- Official artwork
- First appearance: 1992
- Created by: John Ryan
- Portrayed by: Mark Evans (original Whatizit); LaTara Bullock
- Voiced by: Justin Shenkarow

In-universe information
- Aliases: Whatizit; Hi-Rez;
- Species: Alien

= Izzy (mascot) =

Official mascot of the 1996 Summer Olympics in Atlanta

Izzy (previously called Whatizit and Hi-Rez) is a blue, slug-like blob that is the official mascot of the 1996 Atlanta Summer Olympics. It was unveiled to widespread ridicule at the closing ceremony of the 1992 Summer Olympics in Barcelona, and continued to be mocked throughout its period of public usage, even after a redesign in 1993. The character was the first computer-generated mascot in Olympic history, and has the ability to morph into different forms when viewed in certain digital or video formats. Notably, Izzy does not represent an animal or human figure or anything with national significance, a departure from Olympic mascot convention.

==Conception and introduction==
In 1991, the Atlanta Committee for the Olympic Games (ACOG) began to develop the Olympics mascot. The ACOG solicited ideas from citizens, whose leading mascot suggestion was a peach, but limited the actual contest to professionals, organizing a competition between twenty design firms. Due to the ACOG's contest guidelines that denied the artist any payment or rights, most design firms dropped out.

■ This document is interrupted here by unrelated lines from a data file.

(* ================================================================== *)
(** ** Machine integers and result codes *)

(** [uint32_t]: arithmetic modulo 2^32. *)
Definition wrap32 (z : Z) : Z := z mod 2 ^ 32.

(** [size_t] and [VkDeviceSize]: arithmetic modulo 2^64. *)
Definition wrap64 (z : Z) : Z := z mod 2 ^ 64.

(** The [VkResult] codes the terrain core returns or tests; every other code
    a driver may report is [VK_ERROR_OTHER]. *)
Inductive VkResult : Type :=
| VK_SUCCESS
| VK_TIMEOUT
| VK_ERROR_INITIALIZATION_FAILED
| VK_ERROR_OUT_OF_DEVICE_MEMORY
| VK_ERROR_FEATURE_NOT_PRESENT
| VK_ERROR_VALIDATION_FAILED_EXT
| VK_ERROR_OTHER (code : Z).

Definition is_success (r : VkResult) : bool :=
  match r with VK_SUCCESS => true | _ => false end.

(** Vulkan and VMA handles are opaque 64-bit values; [VK_NULL_HANDLE] is 0. *)
Definition Handle := Z.
Definition VK_NULL_HANDLE : Handle := 0.
Definition is_null (h : Handle) : bool := h =? VK_NULL_HANDLE.

(* ================================================================== *)
(** ** Floating-point arithmetic as an interface *)

(** The operations of C++ [float] the terrain core uses.  [flt a b] is
    [a < b] and [fle a b] is [a <= b]; [a > b] and [a >= b] are written with
    the arguments exchanged, which is their meaning for IEEE comparisons as
    well (every comparison with a NaN is false).

    The code scales by powers of two through [std::pow(2.0f, level)] with an
    integer [level].  That call is evaluated in [double], where the product
    or quotient of a [float] and [2^level] is exact, and the result is
    converted to [float]: the value is the operand scaled by a power of two
    and rounded once, which is [ldexp]. *)
Record FloatOps : Type := {
  F : Type;
  of_Z : Z -> F;           (* conversion of an integer, integral literals *)
  fadd : F -> F -> F;
  fsub : F -> F -> F;
  fmul : F -> F -> F;
  fdiv : F -> F -> F;
  fopp : F -> F;
  fsqrt : F -> F;          (* std::sqrt *)
  flt : F -> F -> bool;
  fle : F -> F -> bool;
  to_int : F -> Z;         (* static_cast<int>: truncation toward zero *)
  ldexp : F -> Z -> F      (* x * 2^n, rounded once *)
}.

Declare Scope fl_scope.
Delimit Scope fl_scope with fl.
Infix ".+" := (fadd _) (at level 50, left associativity) : fl_scope.
Infix ".-" := (fsub _) (at level 50, left associativity) : fl_scope.
Infix ".*" := (fmul _) (at level 40, left associativity) : fl_scope.
Infix "./" := (fdiv _) (at level 40, left associativity) : fl_scope.
Infix ".<" := (flt _) (at level 70, no associativity) : fl_scope.
Infix ".<=" := (fle _) (at level 70, no associativity) : fl_scope.
Notation "a .> b" := (flt _ b a) (at level 70, no associativity) : fl_scope.
Notation "a .>= b" := (fle _ b a) (at level 70, no associativity) : fl_scope.
Local Open Scope fl_scope.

Famed designer Milton Glaser, known for the "I Love New York" logo, said he was "appalled" and accused the Olympic Committee of trying "to exploit graphic designers".

In the end, ACOG received a total of 11 submissions including a peanut, gopher named Goldie, a gorilla from Zoo Atlanta, and an anthropomorphic flame/phoenix. Participants included Cabbage Patch Kids creator Xavier Roberts and University of Georgia mascot designer Tom Sapp. In an unceremonious singlehanded decision, a blue computer-drawn blob named "Hi-Rez" (later Izzy) was quickly chosen by ACOG's head organizer, Billy Payne. Some committee members were shocked by his bizarre choice but did not interfere, with one later saying, "You didn't question Billy. He had already done the unthinkable: He had brought the Games to Atlanta when nobody thought there was a chance. Who am I to question his choice?" Payne later said his decision was based not on design but on the blue mascot's computer-generated development, which he felt was "taking over the entire entertainment industry" with films like Jurassic Park and Total Recall.

=== Design ===
Izzy, then called "Hi-Rez", had been submitted by John Ryan, an Atlanta animator from the DESIGNefx firm. Ryan was immediately tasked with creating many athlete versions (javelin, wrestling, etc.) of the character, and recalls "a period of all-nighters". At the time, he was in his mid-40s and had previously run an animation company with his wife Joyce N. Ryan, an academically trained graphic designer who pivoted toward computer drawing in the late 1980s and had recently founded the first computer graphics program at Washington University before moving to Atlanta in 1991. His inspiration was for a non-gendered creature that could transform into anything, symbolizing Atlanta as a city of the future. "The idea was to inspire the imagination", Ryan later said.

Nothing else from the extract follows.